╔══
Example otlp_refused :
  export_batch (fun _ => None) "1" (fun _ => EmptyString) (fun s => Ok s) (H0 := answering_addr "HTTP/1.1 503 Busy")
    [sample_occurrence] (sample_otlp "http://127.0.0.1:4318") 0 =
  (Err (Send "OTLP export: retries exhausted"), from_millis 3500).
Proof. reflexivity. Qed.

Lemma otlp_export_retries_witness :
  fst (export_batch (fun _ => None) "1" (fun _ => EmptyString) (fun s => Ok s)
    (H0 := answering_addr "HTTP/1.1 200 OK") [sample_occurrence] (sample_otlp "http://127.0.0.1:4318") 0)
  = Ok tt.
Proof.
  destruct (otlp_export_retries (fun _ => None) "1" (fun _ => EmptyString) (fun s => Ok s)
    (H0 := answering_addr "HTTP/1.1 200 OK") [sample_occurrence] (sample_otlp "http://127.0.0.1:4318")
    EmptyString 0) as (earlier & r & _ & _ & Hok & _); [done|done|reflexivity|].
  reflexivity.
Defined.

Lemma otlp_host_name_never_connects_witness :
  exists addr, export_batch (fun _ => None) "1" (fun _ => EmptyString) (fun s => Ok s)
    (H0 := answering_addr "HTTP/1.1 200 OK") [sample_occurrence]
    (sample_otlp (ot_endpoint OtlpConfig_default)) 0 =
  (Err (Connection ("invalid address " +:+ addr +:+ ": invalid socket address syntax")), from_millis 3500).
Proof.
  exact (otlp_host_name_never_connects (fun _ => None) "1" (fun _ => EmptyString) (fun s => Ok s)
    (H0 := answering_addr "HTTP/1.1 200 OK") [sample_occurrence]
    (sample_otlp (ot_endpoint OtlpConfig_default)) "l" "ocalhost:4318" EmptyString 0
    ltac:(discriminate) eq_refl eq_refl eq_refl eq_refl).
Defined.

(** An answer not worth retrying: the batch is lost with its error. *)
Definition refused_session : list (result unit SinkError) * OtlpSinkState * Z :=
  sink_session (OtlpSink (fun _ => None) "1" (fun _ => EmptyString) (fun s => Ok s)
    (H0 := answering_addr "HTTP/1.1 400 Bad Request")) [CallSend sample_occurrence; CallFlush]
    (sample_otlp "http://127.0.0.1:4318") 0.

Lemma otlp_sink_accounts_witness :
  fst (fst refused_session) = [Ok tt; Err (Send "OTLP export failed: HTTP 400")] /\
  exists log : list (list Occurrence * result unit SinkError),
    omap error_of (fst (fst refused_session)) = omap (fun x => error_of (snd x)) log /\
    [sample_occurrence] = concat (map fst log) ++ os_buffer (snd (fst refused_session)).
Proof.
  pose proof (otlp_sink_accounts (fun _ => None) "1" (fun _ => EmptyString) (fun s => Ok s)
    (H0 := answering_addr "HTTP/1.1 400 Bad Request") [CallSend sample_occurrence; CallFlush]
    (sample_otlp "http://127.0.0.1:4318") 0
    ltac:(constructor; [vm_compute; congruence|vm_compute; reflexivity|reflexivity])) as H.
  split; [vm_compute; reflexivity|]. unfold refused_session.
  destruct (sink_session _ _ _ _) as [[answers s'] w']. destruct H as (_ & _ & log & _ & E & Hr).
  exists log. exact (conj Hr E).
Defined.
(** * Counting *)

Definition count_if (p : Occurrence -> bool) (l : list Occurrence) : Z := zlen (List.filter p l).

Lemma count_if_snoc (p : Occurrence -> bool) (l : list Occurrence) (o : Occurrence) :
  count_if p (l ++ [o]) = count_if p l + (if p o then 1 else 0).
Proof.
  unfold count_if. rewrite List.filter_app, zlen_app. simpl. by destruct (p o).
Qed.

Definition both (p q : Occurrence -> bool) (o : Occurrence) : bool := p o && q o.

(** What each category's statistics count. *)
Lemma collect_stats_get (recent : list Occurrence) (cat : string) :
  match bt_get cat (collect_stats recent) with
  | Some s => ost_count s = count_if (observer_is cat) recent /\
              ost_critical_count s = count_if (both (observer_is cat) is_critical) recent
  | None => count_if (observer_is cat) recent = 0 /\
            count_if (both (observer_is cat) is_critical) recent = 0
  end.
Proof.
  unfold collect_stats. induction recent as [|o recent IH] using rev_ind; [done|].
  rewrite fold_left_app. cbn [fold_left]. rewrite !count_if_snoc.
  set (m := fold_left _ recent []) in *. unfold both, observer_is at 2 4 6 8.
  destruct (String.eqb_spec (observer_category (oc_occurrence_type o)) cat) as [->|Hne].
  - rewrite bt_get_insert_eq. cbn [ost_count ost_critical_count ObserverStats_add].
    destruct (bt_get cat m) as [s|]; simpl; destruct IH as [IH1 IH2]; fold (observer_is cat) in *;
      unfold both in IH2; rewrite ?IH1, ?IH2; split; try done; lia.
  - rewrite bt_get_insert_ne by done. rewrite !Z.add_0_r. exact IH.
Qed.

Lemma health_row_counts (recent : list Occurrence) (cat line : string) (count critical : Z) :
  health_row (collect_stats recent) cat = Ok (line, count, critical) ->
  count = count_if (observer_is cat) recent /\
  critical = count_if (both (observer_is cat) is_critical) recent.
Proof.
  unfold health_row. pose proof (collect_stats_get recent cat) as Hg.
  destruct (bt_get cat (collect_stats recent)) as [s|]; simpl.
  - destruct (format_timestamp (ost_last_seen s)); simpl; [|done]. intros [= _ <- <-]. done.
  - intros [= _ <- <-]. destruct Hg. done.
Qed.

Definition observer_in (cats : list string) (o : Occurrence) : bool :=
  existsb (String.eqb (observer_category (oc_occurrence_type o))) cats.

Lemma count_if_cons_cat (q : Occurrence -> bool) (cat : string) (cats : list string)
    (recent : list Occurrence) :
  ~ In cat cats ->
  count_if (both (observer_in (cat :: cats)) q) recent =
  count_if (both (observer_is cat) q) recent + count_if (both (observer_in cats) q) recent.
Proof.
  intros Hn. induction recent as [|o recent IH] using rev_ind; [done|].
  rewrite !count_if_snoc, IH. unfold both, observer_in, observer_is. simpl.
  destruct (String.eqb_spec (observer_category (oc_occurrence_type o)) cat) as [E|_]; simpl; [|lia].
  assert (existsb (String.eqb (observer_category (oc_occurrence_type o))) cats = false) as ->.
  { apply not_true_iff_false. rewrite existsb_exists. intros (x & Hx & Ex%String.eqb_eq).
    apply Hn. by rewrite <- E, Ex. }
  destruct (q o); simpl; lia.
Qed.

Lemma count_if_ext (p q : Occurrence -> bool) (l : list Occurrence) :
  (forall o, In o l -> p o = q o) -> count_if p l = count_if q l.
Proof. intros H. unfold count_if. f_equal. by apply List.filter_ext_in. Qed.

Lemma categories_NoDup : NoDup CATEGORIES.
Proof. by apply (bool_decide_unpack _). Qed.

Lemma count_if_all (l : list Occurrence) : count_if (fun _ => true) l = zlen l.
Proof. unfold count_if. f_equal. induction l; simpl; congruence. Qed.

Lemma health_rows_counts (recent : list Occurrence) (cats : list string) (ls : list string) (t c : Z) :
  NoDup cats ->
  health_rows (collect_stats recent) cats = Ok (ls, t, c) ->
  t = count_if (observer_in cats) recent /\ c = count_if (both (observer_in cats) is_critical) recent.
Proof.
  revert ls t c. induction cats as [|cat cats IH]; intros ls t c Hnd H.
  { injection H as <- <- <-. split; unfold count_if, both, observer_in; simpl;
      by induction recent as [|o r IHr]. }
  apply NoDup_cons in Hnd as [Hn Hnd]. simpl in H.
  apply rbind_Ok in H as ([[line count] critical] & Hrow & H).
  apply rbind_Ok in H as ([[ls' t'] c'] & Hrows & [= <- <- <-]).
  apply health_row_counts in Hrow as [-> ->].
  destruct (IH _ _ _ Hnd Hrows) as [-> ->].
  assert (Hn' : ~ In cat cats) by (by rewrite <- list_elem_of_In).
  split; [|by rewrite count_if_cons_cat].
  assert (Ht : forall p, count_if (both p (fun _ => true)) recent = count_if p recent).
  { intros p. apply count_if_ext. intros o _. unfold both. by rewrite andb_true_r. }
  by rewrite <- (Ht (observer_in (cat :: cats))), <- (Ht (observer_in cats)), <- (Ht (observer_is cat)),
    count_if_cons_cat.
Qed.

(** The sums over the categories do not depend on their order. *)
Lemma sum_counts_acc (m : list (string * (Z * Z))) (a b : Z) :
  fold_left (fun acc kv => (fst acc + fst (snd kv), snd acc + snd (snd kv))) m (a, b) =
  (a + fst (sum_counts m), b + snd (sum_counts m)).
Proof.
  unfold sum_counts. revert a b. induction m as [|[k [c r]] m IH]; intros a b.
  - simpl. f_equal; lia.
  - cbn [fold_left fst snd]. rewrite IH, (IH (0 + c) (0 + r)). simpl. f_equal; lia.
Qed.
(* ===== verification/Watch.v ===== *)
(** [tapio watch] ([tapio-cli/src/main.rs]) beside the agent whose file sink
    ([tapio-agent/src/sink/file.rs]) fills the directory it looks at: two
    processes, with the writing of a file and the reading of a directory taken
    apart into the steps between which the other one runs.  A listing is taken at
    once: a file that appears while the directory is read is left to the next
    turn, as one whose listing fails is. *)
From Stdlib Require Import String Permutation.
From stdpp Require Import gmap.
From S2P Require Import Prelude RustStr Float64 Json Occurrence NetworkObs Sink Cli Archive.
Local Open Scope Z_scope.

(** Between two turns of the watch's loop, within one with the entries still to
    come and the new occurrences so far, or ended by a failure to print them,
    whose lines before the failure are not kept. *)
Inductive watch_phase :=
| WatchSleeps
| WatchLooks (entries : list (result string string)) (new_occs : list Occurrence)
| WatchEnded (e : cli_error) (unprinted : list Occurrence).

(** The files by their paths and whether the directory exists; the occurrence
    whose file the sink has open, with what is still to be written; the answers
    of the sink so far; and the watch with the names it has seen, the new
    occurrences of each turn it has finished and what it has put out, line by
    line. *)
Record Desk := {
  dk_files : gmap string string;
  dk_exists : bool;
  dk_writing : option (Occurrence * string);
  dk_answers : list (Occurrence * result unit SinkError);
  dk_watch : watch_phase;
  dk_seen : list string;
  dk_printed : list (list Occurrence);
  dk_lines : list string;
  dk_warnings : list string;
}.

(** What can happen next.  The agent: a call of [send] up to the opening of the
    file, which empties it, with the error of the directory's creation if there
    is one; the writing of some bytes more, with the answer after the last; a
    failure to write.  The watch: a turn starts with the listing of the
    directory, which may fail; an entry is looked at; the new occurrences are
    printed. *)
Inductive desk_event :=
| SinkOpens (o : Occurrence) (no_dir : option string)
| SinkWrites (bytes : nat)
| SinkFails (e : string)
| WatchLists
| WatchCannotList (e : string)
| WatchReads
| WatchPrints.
╚══
## [Work item]
Return the span of lines in the data above that opens at the line with "cat) as [->|Hne]." and closes at the line with "destruct (bt_get cat m)", exactly, ends included, nothing else.

## [Task output]
  destruct (String.eqb_spec (observer_category (oc_occurrence_type o)) cat) as [->|Hne].
  - rewrite bt_get_insert_eq. cbn [ost_count ost_critical_count ObserverStats_add].
    destruct (bt_get cat m) as [s|]; simpl; destruct IH as [IH1 IH2]; fold (observer_is cat) in *;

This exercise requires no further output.